INPUT FOR THIS TASK
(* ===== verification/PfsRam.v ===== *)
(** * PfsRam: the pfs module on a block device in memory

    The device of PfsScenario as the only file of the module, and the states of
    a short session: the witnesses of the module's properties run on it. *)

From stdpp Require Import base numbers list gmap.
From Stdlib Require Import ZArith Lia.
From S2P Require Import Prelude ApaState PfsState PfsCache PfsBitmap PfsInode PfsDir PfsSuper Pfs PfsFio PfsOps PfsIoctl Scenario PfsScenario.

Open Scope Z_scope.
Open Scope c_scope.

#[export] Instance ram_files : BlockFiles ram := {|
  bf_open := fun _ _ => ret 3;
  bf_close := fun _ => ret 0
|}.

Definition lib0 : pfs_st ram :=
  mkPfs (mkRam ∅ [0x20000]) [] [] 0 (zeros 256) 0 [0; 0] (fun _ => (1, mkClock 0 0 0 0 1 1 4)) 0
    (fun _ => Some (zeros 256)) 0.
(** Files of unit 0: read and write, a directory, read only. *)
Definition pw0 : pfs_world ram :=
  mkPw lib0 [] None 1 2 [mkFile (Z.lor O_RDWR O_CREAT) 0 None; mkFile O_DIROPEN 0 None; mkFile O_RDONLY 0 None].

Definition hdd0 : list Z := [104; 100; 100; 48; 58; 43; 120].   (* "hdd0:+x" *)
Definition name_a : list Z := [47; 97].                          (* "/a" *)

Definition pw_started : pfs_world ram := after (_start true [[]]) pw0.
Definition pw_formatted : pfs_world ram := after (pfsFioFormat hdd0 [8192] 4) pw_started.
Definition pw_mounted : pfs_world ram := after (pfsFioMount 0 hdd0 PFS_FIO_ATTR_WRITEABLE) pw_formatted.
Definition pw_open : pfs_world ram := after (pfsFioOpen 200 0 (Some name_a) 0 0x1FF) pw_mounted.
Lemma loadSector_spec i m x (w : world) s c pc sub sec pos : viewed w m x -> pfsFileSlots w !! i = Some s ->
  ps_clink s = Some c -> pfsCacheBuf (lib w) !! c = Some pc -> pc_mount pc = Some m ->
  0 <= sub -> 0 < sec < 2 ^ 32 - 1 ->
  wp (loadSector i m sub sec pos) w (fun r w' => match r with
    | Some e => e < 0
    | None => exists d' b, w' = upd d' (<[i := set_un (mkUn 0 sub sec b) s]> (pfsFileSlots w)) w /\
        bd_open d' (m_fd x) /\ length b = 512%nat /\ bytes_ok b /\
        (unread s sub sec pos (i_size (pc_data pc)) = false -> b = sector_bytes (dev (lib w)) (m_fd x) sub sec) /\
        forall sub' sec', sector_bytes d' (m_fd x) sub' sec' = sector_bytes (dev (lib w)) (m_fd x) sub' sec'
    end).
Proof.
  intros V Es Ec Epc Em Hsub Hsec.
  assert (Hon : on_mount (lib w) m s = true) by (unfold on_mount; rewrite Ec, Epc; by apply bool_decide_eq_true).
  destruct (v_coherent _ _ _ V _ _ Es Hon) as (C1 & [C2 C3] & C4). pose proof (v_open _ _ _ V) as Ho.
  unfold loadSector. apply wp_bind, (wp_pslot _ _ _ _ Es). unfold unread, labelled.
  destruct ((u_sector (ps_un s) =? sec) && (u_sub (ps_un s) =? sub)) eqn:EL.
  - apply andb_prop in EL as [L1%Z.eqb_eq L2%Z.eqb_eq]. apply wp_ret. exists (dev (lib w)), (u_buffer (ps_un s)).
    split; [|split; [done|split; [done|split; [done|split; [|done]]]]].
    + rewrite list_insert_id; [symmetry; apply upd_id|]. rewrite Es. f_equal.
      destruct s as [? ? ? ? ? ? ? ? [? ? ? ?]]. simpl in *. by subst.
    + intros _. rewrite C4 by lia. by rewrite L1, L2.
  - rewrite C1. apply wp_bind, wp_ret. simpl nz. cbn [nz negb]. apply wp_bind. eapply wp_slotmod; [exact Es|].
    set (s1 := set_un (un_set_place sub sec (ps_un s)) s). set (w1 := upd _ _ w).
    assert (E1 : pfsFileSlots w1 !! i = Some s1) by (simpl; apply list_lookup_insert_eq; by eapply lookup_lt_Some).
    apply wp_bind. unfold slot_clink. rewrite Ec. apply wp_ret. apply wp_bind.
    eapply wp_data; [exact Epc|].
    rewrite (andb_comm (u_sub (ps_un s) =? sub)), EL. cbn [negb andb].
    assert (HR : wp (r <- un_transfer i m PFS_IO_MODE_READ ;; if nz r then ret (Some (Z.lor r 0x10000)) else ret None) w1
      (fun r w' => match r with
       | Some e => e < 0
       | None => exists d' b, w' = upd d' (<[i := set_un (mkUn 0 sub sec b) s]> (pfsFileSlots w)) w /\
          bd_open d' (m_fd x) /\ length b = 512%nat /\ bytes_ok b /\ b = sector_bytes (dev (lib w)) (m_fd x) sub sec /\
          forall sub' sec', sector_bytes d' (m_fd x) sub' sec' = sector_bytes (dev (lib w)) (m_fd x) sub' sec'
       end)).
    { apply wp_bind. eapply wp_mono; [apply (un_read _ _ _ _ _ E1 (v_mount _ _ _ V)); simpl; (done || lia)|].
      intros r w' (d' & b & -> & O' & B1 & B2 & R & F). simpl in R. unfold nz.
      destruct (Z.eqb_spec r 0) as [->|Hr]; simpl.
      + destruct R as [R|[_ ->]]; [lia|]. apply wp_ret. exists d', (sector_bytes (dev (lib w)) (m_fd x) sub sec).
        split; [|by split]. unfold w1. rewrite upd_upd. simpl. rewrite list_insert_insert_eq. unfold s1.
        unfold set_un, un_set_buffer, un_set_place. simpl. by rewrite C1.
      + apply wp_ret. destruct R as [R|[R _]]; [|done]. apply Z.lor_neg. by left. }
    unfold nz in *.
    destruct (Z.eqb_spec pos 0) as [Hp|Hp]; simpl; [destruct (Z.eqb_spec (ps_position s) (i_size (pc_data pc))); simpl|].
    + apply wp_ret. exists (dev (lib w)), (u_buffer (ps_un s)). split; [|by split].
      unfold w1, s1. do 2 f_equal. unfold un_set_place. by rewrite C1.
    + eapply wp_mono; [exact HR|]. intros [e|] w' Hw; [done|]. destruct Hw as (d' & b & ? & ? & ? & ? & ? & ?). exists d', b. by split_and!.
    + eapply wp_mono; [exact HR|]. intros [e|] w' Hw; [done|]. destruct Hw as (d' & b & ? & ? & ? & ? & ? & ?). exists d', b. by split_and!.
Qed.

TASK TO CARRY OUT
Each line containing the word "with" must be pulled from the listing and copied.

SOLUTION FOR THIS EXERCISE
  wp (loadSector i m sub sec pos) w (fun r w' => match r with
      (fun r w' => match r with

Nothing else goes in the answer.